There is a floating point format known as FOCUS developed by a grad student
at the University of Oklahoma. It was designed for electronic sampling
instrumentation, and avoids the "hole around zero" problem with normal
floating point representations. Perhaps this would be a better choice than
either a normal floating point or integer representation?

I don't have the article anywhere near me, but will gladly dig it out for
anyone sending mail asking about it.

	<mike

jlg@lanl.ARPA (11/02/84)

I've been thinking about floating point music representation for some time.
The best format seems to be 1 sign-bit, 3 (or 4) exponent bits, and 13 (or
12 ) significand bits.  The 3 bit exponent with a IEEE floating point type 
of gradual underflow and a hidden normalization bit gives a dynamic range
of about 120 db.  The signal to noise ratio is always about 78 db - that
is 78 db below present signal ( If I'm listening to a sound at 90 db, I
can't hear noises at 12 db  - I don't think anyone else can either).

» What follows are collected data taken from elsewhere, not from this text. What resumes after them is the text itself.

(* ===== verification/_CoqProject ===== *)
-Q . S2P
Prelude.v
Names.v
Server.v
Encode.v
EncodeSafe.v
Roundtrip.v
NameExamples.v
EspDns.v
EspDnsProofs.v
EspDnsExamples.v
Heap.v
Txt.v
TxtRoundtrip.v
Collision.v
CollisionProofs.v
ConflictExamples.v
Answers.v
AnswersProofs.v
AnswersExamples.v
Engine.v
EngineProofs.v
EngineSteps.v
EngineLive.v
EngineStartup.v
EngineExamples.v
State.v
Received.v
Cache.v
CacheTree.v
CacheExpiry.v
CacheRefine.v
CacheOps.v
CacheUpdate.v
CacheTxt.v
CacheAddr.v
CacheSrv.v
CacheReceive.v
Browse.v
BrowseNotify.v
CacheExpire.v
CacheTrim.v
BrowseSync.v
Client.v
ClientProofs.v
CacheExamples.v
Query.v
QueryProofs.v
QuerySafe.v
QueryRun.v
QueryLive.v
QueryCollect.v
QueryExamples.v
Responder.v
ResponderProofs.v
ResponderCopies.v
ResponderServices.v
ResponderRemove.v
ResponderHosts.v
ResponderLookup.v
ResponderRun.v
ResponderExamples.v
WsData.v
Ws.v
WsConfig.v
WsTask.v
WsProofs.v
WsSafe.v
WsConfigProofs.v
WsLife.v
WsInit.v
WsRun.v
WsSteps.v
WsMachine.v
WsTheorems.v
WsSend.v
WsRecv.v
WsLost.v
WsExamples.v
(* ===== verification/Encode.v ===== *)
(** Serialisation of outgoing packets: components/mdns/mdns_send.c from
    [append_u32] to [mdns_priv_dispatch_tx_packet], with
    [mdns_utils_append_u8] and [mdns_utils_append_u16].

    The static packet buffer and the write index are the state of a small
    writer monad.  Every store and every read back of the buffer is checked
    against its size; what lies beyond the index is whatever an earlier packet
    left there, exactly as in the static buffer of the code. *)
From S2P Require Import Prelude Names Server.

(** * The writer *)

Record pkt := mk_pkt { buf : list Z; index : nat }.

Definition W (A : Type) : Type := pkt -> outcome (A * pkt).

#[export] Instance W_bind : MBind W := fun A B f m p =>
  match m p with
  | Ret (a, p) => f a p
  | Failed => Failed
  | BadAccess => BadAccess
  | OutOfFuel => OutOfFuel
  end.

#[export] Instance W_ret : MRet W := fun A a p => Ret (a, p).

(** A check or a lookup made in the middle of writing. *)
Definition lift {A} (m : outcome A) : W A := fun p =>
  match m with
  | Ret a => Ret (a, p)
  | Failed => Failed
  | BadAccess => BadAccess
  | OutOfFuel => OutOfFuel
  end.

(** [packet[*index ...] = bs; *index += length bs]. *)
Definition put (bs : list Z) : W unit := fun p =>
  b ← wr_bytes (buf p) (index p) bs; Ret (tt, mk_pkt b (index p + length bs)).

(** [*index += n] over bytes that are left as they are. *)
Definition advance (n : nat) : W unit := fun p => Ret (tt, mk_pkt (buf p) (index p + n)).

Definition get_index : W nat := fun p => Ret (index p, p).

(** * Integers and strings *)

Definition mdns_utils_append_u8 (v : Z) : W Z := fun p =>
  if MDNS_MAX_PACKET_SIZE <=? index p then Ret (0%Z, p)
  else (_ ← put [u8 v]; mret 1%Z) p.

Definition mdns_utils_append_u16 (v : Z) : W Z := fun p =>
  if MDNS_MAX_PACKET_SIZE <=? index p + 1 then Ret (0%Z, p)
  else
    (_ ← mdns_utils_append_u8 (Z.land (Z.shiftr v 8) 0xFF);
     _ ← mdns_utils_append_u8 (Z.land v 0xFF);
     mret 2%Z) p.

Definition append_u32 (v : Z) : W Z := fun p =>
  if MDNS_MAX_PACKET_SIZE <=? index p + 4 then Ret (0%Z, p)
  else
    (_ ← mdns_utils_append_u8 (Z.land (Z.shiftr v 24) 0xFF);
     _ ← mdns_utils_append_u8 (Z.land (Z.shiftr v 16) 0xFF);
     _ ← mdns_utils_append_u8 (Z.land (Z.shiftr v 8) 0xFF);
     _ ← mdns_utils_append_u8 (Z.land v 0xFF);
     mret 4%Z) p.

Definition append_type (type : Z) (flush : bool) (ttl : Z) : W Z := fun p =>
  if MDNS_MAX_PACKET_SIZE <=? index p + 10 then Ret (0%Z, p)
  else
    let mdns_class := if flush then MDNS_CLASS_IN_FLUSH_CACHE else MDNS_CLASS_IN in
    let tail (rrtype : Z) : W Z :=
      _ ← mdns_utils_append_u16 rrtype;
      _ ← mdns_utils_append_u16 mdns_class;
      _ ← append_u32 ttl;
      _ ← mdns_utils_append_u16 0;
      mret 10%Z in
    if (type =? MDNS_ANSWER_PTR)%Z then tail MDNS_TYPE_PTR p
    else if (type =? MDNS_ANSWER_TXT)%Z then tail MDNS_TYPE_TXT p
    else if (type =? MDNS_ANSWER_SRV)%Z then tail MDNS_TYPE_SRV p
    else if (type =? MDNS_ANSWER_A)%Z then tail MDNS_TYPE_A p
    else if (type =? MDNS_ANSWER_AAAA)%Z then tail MDNS_TYPE_AAAA p
    else Ret (0%Z, p).

(** The length is a [uint8_t]: a longer string is written truncated. *)
Definition append_string (s : cstr) : W Z := fun p =>
  let len := u8 (Z.of_nat (length s)) in
  if MDNS_MAX_PACKET_SIZE <=? index p + Z.to_nat len + 1 then Ret (0%Z, p)
  else
    (_ ← mdns_utils_append_u8 len;
     _ ← put (take (Z.to_nat len) s);
     mret (u8 (len + 1))) p.

Definition set_u16 (location : nat) (v : Z) : W unit := fun p =>
  if MDNS_MAX_PACKET_SIZE <=? location + 1 then Ret (tt, p)
  else
    b ← wr_bytes (buf p) location [Z.land (Z.shiftr v 8) 0xFF; Z.land v 0xFF];
    Ret (tt, mk_pkt b (index p)).

Definition mdns_priv_append_one_txt_record_entry (t : mdns_txt_linked_item_t) : W Z := fun p =>
  match key t with
  | None => Ret ((-1)%Z, p)
  | Some k =>
      let len := length k + Z.to_nat (value_len t) + (match value t with Some _ => 1 | None => 0 end) in
      if MDNS_MAX_PACKET_SIZE <=? index p + len + 1 then Ret (0%Z, p)
      else
        (_ ← mdns_utils_append_u8 (Z.of_nat len);
         _ ← (match value t with
              | Some v =>
                  v ← lift (rd_bytes v 0 (Z.to_nat (value_len t)));
                  put (k ++ 61%Z :: v)
              | None => _ ← put k; advance (Z.to_nat (value_len t))
              end);
         mret (Z.of_nat (len + 1))) p
  end.

(** * Names with compression *)

(** The text of part [i] of a name, by position in [mdns_name_t]. *)
Definition name_part (n : mdns_name_t) (i : nat) : cstr :=
  match i with 0 => host n | 1 => service n | 2 => proto n | _ => domain n end.

Fixpoint same_parts (strings : list cstr) (n : mdns_name_t) (i : nat) : bool :=
  match strings with
  | [] => true
  | s :: strings => strcaseeq s (name_part n i) && same_parts strings n (S i)
  end.

Section WithConfig.
Context (cfg : config).

(** The search for an earlier occurrence: the [n] offsets from [loc] on. *)
Fixpoint find_name (packet : list Z) (packet_len : nat) (strings : list cstr) (loc n : nat)
    : outcome (option nat) :=
  match n with
  | 0 => Ret None
  | S n =>
      let first := match strings with s :: _ => s | [] => [] end in
      let len := u8 (Z.of_nat (length first)) in
      let search_next := find_name packet packet_len strings (S loc) n in
      b ← rd packet loc;
      if negb (b =? len)%Z then search_next
      else
        bs ← rd_bytes packet (S loc) (Z.to_nat len);
        match memcmp bs (take (Z.to_nat len) first) with
        | Eq =>
            match mdns_utils_read_fqdn cfg packet packet_len loc empty_name with
            | Failed => search_next
            | Ret (_, name) =>
                if (parts name =? length strings) && same_parts strings name 0
                then Ret (Some loc) else search_next
            | BadAccess => BadAccess
            | OutOfFuel => OutOfFuel
            end
        | _ => search_next
        end
  end.

Fixpoint append_fqdn (strings : list cstr) (packet_len : nat) : W Z :=
  match strings with
  | [] => mdns_utils_append_u8 0
  | s :: rest => fun p =>
      found ← find_name (buf p) packet_len strings 0 (index p);
      match found with
      | None =>
          (written ← append_string s;
           if (written =? 0)%Z then mret 0%Z
           else
             more ← append_fqdn rest packet_len;
             mret (u16 (written + more))) p
      | Some loc => mdns_utils_append_u16 (Z.lor (Z.of_nat loc) MDNS_NAME_REF) p
      end
  end.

The 4 bit exponent format has a dynamic range of over 160 db, with a signal
to noise ratio of about 70 db.  This is beyond the dynamic range of human
hearing - should be sufficient.  It is also beyond the dynamic range of current
recording techniques, the widest A/D I've seen with the ability to run the
speeds required for audio recording were 18 bits (several thousand $).  
The four bit exponent format is suitable for compression of 28 bit data,
I don't think we'll ever see that!  

Both the 3 bit and 4 bit exponent formats given here require 16 bits of
space on the recording medium.  That makes them compatible with the
current data encoding, error reduction schemes.  The only thing required
is circuitry to convert such floating point numbers into integers for
the D/A conversion.

jlg@lanl.ARPA (11/07/84)

> There is a floating point format known as FOCUS developed by a grad student
> at the University of Oklahoma. It was designed for electronic sampling
> instrumentation, and avoids the "hole around zero" problem with normal
> floating point representations. Perhaps this would be a better choice than
> either a normal floating point or integer representation?
> 
> I don't have the article anywhere near me, but will gladly dig it out for
> anyone sending mail asking about it.
> 
> 	<mike

If I remember to FOCUS design correctly, it used a scheme for varying the 
size of the exponent field to prevent underflow (or overflow for that matter).
Unfortunately, this required the use of more exponent bits to begin with, 
thus making the significand smaller.  The 'hole around zero' is not much
of a problem for audio purposes since a signal that small would be
120 to 150 DB below the maximum representable signal (maybe more, depending
on which floating point format you chose to use).  This would probably
be below the threshold of hearing for any reasonable volume level.